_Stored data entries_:
+++

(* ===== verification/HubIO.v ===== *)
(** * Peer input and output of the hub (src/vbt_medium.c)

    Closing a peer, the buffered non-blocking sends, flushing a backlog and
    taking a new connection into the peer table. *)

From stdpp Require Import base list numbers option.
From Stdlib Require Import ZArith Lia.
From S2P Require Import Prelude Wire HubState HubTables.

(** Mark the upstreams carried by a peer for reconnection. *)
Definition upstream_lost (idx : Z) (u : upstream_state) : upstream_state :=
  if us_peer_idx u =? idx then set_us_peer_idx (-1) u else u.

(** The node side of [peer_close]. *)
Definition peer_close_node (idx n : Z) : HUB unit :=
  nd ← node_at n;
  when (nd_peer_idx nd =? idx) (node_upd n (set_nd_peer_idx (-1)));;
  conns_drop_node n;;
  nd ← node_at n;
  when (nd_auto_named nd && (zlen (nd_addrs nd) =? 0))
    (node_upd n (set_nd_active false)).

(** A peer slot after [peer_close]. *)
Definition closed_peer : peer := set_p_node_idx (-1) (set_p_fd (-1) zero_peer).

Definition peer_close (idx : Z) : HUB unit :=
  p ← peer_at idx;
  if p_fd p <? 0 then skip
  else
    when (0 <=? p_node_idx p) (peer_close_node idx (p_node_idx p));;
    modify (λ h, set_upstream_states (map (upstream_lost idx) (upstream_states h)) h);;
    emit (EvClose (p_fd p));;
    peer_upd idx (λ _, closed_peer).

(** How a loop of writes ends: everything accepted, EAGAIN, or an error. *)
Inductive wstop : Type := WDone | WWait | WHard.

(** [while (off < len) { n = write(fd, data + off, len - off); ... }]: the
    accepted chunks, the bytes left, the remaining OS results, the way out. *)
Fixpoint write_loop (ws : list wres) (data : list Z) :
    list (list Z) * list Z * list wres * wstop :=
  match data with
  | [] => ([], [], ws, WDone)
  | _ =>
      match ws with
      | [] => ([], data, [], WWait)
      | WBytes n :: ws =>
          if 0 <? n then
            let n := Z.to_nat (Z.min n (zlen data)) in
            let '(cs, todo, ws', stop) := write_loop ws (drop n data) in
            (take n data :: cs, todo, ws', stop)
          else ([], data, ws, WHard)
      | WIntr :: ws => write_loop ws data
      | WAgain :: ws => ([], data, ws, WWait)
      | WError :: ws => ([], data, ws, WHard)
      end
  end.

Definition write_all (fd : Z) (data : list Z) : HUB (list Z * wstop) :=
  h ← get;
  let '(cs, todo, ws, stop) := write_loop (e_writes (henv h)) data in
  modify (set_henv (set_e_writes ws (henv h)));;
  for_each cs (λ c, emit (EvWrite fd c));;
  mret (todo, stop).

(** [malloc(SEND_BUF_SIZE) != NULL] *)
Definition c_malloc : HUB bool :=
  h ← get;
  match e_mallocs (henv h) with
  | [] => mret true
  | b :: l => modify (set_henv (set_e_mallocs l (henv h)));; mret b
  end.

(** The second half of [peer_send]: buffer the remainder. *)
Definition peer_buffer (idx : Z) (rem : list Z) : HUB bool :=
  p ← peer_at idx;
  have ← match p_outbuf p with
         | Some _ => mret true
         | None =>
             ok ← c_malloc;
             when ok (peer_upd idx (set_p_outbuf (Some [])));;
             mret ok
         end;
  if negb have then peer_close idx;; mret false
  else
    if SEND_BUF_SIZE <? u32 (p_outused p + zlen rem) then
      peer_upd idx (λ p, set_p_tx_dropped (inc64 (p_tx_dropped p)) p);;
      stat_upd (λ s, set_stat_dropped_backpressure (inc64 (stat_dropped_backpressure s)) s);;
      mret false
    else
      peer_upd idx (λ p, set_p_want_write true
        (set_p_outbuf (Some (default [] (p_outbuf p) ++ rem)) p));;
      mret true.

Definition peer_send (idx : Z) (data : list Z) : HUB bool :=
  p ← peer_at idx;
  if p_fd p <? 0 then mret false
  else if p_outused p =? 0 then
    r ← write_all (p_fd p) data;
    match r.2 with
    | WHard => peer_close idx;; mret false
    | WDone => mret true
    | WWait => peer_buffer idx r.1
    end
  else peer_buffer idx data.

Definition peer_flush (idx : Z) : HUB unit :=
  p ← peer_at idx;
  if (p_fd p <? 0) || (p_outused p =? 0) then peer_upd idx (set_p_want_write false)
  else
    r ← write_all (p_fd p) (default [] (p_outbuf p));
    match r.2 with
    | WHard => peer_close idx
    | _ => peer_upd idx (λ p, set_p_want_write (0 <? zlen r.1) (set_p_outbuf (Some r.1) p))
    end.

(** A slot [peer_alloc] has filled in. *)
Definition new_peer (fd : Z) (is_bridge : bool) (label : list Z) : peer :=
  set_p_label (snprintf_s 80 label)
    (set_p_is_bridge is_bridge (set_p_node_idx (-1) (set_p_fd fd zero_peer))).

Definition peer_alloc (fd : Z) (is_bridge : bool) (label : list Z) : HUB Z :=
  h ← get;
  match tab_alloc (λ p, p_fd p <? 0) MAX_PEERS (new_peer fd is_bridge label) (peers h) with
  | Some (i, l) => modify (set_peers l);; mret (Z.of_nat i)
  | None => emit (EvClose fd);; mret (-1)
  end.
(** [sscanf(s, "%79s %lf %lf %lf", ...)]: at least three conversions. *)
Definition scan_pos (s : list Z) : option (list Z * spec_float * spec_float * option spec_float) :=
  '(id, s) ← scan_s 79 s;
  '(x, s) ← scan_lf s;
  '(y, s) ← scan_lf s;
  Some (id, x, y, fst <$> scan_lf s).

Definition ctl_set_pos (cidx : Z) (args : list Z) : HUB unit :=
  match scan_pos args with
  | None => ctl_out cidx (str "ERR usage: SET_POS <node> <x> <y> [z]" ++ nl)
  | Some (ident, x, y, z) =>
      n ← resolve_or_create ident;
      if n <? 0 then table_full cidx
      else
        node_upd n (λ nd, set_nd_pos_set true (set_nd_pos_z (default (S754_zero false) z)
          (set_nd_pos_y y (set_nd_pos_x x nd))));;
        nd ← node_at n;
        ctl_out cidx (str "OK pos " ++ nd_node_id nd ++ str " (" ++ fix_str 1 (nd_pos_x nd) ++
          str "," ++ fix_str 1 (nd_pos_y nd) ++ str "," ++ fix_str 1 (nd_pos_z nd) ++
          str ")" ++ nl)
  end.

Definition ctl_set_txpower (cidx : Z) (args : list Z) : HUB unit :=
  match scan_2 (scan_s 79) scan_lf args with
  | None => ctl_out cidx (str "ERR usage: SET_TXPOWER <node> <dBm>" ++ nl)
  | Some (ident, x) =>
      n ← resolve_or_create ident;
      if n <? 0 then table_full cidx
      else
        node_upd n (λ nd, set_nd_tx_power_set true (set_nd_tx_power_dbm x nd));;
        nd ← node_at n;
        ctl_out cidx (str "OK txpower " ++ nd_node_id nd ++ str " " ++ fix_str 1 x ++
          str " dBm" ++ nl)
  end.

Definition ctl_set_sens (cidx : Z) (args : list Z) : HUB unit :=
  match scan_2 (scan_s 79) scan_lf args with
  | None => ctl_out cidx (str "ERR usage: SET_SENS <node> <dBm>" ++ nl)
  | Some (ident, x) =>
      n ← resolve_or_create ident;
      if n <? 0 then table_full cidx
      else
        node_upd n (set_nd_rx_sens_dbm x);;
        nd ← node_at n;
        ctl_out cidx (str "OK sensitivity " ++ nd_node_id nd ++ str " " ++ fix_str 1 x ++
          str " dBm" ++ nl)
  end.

+++

_What you should do_: Reproduce exactly the entries above, limited to the lines from the one with "h)));; mret b" through the one with "(Some r.1) p))", both included.

_Response below_:
  | b :: l => modify (set_henv (set_e_mallocs l (henv h)));; mret b
  end.

(** The second half of [peer_send]: buffer the remainder. *)
Definition peer_buffer (idx : Z) (rem : list Z) : HUB bool :=
  p ← peer_at idx;
  have ← match p_outbuf p with
         | Some _ => mret true
         | None =>
             ok ← c_malloc;
             when ok (peer_upd idx (set_p_outbuf (Some [])));;
             mret ok
         end;
  if negb have then peer_close idx;; mret false
  else
    if SEND_BUF_SIZE <? u32 (p_outused p + zlen rem) then
      peer_upd idx (λ p, set_p_tx_dropped (inc64 (p_tx_dropped p)) p);;
      stat_upd (λ s, set_stat_dropped_backpressure (inc64 (stat_dropped_backpressure s)) s);;
      mret false
    else
      peer_upd idx (λ p, set_p_want_write true
        (set_p_outbuf (Some (default [] (p_outbuf p) ++ rem)) p));;
      mret true.

Definition peer_send (idx : Z) (data : list Z) : HUB bool :=
  p ← peer_at idx;
  if p_fd p <? 0 then mret false
  else if p_outused p =? 0 then
    r ← write_all (p_fd p) data;
    match r.2 with
    | WHard => peer_close idx;; mret false
    | WDone => mret true
    | WWait => peer_buffer idx r.1
    end
  else peer_buffer idx data.

Definition peer_flush (idx : Z) : HUB unit :=
  p ← peer_at idx;
  if (p_fd p <? 0) || (p_outused p =? 0) then peer_upd idx (set_p_want_write false)
  else
    r ← write_all (p_fd p) (default [] (p_outbuf p));
    match r.2 with
    | WHard => peer_close idx
    | _ => peer_upd idx (λ p, set_p_want_write (0 <? zlen r.1) (set_p_outbuf (Some r.1) p))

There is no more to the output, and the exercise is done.